**Task to carry out**: In the entries that follow, find the line containing "Definition InitMap : gmap"; from there, copy every line exactly through the line containing "(** [IsDefinedPrivilege], privileges_map.cpp".
::: Material for the task :::
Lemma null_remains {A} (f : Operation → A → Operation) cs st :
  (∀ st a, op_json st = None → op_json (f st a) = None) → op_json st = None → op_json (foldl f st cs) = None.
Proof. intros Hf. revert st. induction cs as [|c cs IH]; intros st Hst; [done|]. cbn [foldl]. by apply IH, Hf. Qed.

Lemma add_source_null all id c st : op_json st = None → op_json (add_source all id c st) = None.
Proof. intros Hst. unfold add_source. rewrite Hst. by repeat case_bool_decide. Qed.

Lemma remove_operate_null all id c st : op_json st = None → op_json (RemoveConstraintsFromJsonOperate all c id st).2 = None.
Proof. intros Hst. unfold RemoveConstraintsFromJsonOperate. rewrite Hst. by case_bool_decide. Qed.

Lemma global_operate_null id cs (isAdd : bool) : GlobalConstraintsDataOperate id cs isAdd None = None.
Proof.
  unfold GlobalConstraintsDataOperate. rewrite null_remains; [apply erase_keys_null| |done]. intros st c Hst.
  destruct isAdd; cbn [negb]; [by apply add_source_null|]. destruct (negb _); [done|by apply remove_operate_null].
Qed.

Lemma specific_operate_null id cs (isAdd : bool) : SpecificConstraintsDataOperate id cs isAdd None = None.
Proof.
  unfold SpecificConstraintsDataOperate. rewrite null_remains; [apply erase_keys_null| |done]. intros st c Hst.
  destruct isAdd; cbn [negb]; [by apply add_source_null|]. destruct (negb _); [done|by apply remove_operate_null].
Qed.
:::
::: Material for the task :::
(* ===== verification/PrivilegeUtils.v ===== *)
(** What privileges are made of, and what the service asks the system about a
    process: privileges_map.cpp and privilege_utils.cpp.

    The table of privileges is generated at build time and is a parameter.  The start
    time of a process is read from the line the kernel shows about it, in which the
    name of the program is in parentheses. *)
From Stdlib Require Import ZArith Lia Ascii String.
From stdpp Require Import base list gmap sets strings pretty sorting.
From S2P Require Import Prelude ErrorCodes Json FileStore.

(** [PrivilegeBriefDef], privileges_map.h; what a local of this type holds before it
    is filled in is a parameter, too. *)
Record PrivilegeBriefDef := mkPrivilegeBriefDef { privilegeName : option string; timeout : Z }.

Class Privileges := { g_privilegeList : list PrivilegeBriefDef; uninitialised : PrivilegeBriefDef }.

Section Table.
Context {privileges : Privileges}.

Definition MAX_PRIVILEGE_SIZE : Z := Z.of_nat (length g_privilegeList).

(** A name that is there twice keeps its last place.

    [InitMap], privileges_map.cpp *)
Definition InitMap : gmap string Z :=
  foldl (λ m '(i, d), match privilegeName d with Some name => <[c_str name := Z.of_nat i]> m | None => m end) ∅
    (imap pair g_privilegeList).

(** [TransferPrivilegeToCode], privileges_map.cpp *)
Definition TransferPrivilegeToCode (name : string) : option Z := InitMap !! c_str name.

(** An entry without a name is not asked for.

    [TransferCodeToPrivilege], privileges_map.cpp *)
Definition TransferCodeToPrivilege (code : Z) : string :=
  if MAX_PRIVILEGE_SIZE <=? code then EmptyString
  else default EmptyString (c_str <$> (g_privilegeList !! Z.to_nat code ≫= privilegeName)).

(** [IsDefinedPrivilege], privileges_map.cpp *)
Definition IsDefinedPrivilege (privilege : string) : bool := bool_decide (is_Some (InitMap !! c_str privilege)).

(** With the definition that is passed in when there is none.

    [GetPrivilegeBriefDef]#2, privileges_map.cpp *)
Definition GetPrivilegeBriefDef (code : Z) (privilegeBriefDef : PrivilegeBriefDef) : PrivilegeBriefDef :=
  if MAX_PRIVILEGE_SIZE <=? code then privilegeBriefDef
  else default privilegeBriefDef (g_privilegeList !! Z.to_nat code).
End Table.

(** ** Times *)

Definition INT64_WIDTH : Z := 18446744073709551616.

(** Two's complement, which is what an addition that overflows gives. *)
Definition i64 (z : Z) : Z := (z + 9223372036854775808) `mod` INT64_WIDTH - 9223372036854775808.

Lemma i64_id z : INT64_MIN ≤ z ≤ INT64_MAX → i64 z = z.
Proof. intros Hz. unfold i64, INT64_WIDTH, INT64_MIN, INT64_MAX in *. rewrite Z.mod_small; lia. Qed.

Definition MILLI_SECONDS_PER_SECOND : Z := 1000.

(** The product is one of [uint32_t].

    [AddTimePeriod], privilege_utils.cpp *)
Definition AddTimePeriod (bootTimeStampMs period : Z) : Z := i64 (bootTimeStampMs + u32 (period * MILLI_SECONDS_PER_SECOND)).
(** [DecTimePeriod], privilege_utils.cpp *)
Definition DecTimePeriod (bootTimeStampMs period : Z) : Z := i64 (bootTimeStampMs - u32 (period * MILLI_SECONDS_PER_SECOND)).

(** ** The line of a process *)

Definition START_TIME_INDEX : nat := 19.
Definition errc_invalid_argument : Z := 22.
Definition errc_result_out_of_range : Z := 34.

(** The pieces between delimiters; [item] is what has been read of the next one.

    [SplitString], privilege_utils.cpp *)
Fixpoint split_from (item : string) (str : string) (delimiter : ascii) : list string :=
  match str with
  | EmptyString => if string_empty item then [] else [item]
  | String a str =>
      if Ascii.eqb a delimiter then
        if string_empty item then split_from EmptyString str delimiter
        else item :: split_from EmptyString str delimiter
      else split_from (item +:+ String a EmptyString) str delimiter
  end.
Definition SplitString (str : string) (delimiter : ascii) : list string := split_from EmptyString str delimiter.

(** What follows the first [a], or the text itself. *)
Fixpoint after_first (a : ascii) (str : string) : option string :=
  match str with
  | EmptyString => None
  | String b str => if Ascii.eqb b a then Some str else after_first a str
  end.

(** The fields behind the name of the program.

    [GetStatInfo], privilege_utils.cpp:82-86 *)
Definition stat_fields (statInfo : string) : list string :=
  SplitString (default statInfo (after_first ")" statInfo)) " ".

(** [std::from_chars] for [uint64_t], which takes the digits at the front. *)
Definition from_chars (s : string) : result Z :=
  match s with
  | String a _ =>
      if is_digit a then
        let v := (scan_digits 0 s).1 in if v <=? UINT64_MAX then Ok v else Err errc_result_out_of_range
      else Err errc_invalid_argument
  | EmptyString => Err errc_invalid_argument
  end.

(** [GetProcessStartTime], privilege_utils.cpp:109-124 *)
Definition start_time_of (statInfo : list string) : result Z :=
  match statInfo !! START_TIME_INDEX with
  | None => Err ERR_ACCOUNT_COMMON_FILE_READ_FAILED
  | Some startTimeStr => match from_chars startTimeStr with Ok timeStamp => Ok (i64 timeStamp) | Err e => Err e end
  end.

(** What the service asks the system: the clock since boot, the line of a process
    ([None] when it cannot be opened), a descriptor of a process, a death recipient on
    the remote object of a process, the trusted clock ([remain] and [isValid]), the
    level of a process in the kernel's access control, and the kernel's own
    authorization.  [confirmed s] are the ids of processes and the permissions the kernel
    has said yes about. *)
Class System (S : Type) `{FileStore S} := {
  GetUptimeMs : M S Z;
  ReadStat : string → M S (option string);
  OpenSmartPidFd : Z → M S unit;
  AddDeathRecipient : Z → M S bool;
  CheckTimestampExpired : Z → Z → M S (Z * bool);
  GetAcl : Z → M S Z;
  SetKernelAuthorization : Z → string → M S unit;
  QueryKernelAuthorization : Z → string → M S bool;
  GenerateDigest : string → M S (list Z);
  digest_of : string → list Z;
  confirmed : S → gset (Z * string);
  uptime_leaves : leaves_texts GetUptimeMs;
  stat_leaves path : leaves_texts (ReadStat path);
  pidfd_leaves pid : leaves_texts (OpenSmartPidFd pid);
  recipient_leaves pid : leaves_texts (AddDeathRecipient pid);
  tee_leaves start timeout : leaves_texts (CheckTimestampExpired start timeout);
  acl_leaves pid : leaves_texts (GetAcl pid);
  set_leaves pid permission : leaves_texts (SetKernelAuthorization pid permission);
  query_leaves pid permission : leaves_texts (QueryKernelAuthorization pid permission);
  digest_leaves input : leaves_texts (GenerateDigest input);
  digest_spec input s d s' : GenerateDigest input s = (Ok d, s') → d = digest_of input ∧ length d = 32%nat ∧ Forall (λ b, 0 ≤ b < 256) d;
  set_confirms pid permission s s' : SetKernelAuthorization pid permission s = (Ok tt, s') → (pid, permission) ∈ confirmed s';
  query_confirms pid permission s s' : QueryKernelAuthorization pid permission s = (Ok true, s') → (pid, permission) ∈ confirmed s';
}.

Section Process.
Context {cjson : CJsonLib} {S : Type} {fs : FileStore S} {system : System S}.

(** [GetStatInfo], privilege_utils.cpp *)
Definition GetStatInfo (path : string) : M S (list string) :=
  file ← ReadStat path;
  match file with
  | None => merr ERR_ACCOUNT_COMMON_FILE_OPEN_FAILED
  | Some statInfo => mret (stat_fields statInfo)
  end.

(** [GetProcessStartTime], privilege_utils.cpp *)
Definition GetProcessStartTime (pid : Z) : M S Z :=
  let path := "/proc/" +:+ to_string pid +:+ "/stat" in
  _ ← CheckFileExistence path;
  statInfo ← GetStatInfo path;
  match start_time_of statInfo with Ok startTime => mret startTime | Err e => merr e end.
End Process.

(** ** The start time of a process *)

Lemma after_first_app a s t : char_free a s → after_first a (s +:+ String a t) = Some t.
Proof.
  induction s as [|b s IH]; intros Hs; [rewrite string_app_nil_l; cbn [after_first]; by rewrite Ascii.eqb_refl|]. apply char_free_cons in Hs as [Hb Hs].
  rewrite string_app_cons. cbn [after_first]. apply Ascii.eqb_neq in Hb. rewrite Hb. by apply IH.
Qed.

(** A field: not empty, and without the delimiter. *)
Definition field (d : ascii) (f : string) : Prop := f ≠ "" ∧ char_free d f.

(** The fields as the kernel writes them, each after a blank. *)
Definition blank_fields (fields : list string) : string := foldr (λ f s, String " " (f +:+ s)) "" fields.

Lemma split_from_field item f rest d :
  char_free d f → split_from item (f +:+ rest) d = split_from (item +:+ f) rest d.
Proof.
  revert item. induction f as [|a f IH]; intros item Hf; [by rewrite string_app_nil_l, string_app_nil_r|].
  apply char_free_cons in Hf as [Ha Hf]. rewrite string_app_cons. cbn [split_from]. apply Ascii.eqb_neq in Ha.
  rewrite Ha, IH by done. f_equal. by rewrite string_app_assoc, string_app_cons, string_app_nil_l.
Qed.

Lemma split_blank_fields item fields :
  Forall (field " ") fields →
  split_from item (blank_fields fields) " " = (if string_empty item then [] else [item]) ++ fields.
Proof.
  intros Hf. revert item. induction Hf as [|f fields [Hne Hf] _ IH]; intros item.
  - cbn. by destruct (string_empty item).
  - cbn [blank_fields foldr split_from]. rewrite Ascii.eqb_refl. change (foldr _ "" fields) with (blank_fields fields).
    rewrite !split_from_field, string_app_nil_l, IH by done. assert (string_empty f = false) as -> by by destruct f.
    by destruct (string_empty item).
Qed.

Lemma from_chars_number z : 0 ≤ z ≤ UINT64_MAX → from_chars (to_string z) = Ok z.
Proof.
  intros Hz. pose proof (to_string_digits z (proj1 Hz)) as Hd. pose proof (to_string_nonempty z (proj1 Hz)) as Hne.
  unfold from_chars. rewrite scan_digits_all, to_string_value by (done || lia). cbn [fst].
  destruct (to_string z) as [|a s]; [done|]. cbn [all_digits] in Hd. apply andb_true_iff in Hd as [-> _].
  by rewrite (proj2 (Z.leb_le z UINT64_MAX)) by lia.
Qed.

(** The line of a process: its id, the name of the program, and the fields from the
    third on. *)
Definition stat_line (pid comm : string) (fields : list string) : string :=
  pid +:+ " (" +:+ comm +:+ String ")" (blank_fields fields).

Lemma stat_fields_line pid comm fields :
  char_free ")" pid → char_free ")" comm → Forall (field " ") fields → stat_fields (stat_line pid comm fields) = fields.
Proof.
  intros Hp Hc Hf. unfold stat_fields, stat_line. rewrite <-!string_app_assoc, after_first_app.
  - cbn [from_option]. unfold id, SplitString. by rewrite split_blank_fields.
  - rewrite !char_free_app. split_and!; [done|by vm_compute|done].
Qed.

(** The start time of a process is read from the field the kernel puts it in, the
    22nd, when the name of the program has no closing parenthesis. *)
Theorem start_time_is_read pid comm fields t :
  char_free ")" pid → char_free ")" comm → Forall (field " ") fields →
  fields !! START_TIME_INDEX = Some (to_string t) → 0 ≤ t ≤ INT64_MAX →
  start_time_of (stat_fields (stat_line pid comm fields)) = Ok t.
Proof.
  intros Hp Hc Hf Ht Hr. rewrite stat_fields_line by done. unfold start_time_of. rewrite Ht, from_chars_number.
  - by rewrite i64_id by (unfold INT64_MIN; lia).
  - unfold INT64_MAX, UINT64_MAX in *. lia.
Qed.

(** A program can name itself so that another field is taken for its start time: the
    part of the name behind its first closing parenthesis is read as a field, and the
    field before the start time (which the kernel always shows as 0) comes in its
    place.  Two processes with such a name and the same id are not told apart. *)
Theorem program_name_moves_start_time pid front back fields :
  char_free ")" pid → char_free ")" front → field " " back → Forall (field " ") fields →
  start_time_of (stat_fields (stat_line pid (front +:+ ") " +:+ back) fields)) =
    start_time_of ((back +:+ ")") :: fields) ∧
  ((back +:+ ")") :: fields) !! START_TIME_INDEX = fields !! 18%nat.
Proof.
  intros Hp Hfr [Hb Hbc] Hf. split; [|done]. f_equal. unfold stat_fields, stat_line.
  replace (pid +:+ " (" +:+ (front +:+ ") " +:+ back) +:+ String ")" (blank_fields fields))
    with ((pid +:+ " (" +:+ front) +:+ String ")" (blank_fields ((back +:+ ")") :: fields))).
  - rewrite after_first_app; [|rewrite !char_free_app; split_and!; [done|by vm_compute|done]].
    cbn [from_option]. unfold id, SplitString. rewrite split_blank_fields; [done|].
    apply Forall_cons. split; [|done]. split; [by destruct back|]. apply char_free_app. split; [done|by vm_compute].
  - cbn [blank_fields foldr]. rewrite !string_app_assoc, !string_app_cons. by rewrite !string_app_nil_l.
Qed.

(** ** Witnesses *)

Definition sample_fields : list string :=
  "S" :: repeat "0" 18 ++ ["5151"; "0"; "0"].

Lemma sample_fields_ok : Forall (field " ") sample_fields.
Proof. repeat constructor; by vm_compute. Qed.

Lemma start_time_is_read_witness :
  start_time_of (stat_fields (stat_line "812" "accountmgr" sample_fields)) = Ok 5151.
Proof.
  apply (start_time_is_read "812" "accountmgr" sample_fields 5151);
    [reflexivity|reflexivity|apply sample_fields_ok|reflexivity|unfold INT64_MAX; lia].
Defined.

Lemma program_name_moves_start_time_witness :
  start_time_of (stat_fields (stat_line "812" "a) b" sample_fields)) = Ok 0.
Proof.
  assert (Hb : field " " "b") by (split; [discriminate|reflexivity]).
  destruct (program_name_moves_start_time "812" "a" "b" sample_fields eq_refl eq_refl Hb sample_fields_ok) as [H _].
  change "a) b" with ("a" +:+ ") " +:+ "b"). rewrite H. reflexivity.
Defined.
:::
**Answer below**:
Definition InitMap : gmap string Z :=
  foldl (λ m '(i, d), match privilegeName d with Some name => <[c_str name := Z.of_nat i]> m | None => m end) ∅
    (imap pair g_privilegeList).

(** [TransferPrivilegeToCode], privileges_map.cpp *)
Definition TransferPrivilegeToCode (name : string) : option Z := InitMap !! c_str name.

(** An entry without a name is not asked for.

    [TransferCodeToPrivilege], privileges_map.cpp *)
Definition TransferCodeToPrivilege (code : Z) : string :=
  if MAX_PRIVILEGE_SIZE <=? code then EmptyString
  else default EmptyString (c_str <$> (g_privilegeList !! Z.to_nat code ≫= privilegeName)).

(** [IsDefinedPrivilege], privileges_map.cpp *)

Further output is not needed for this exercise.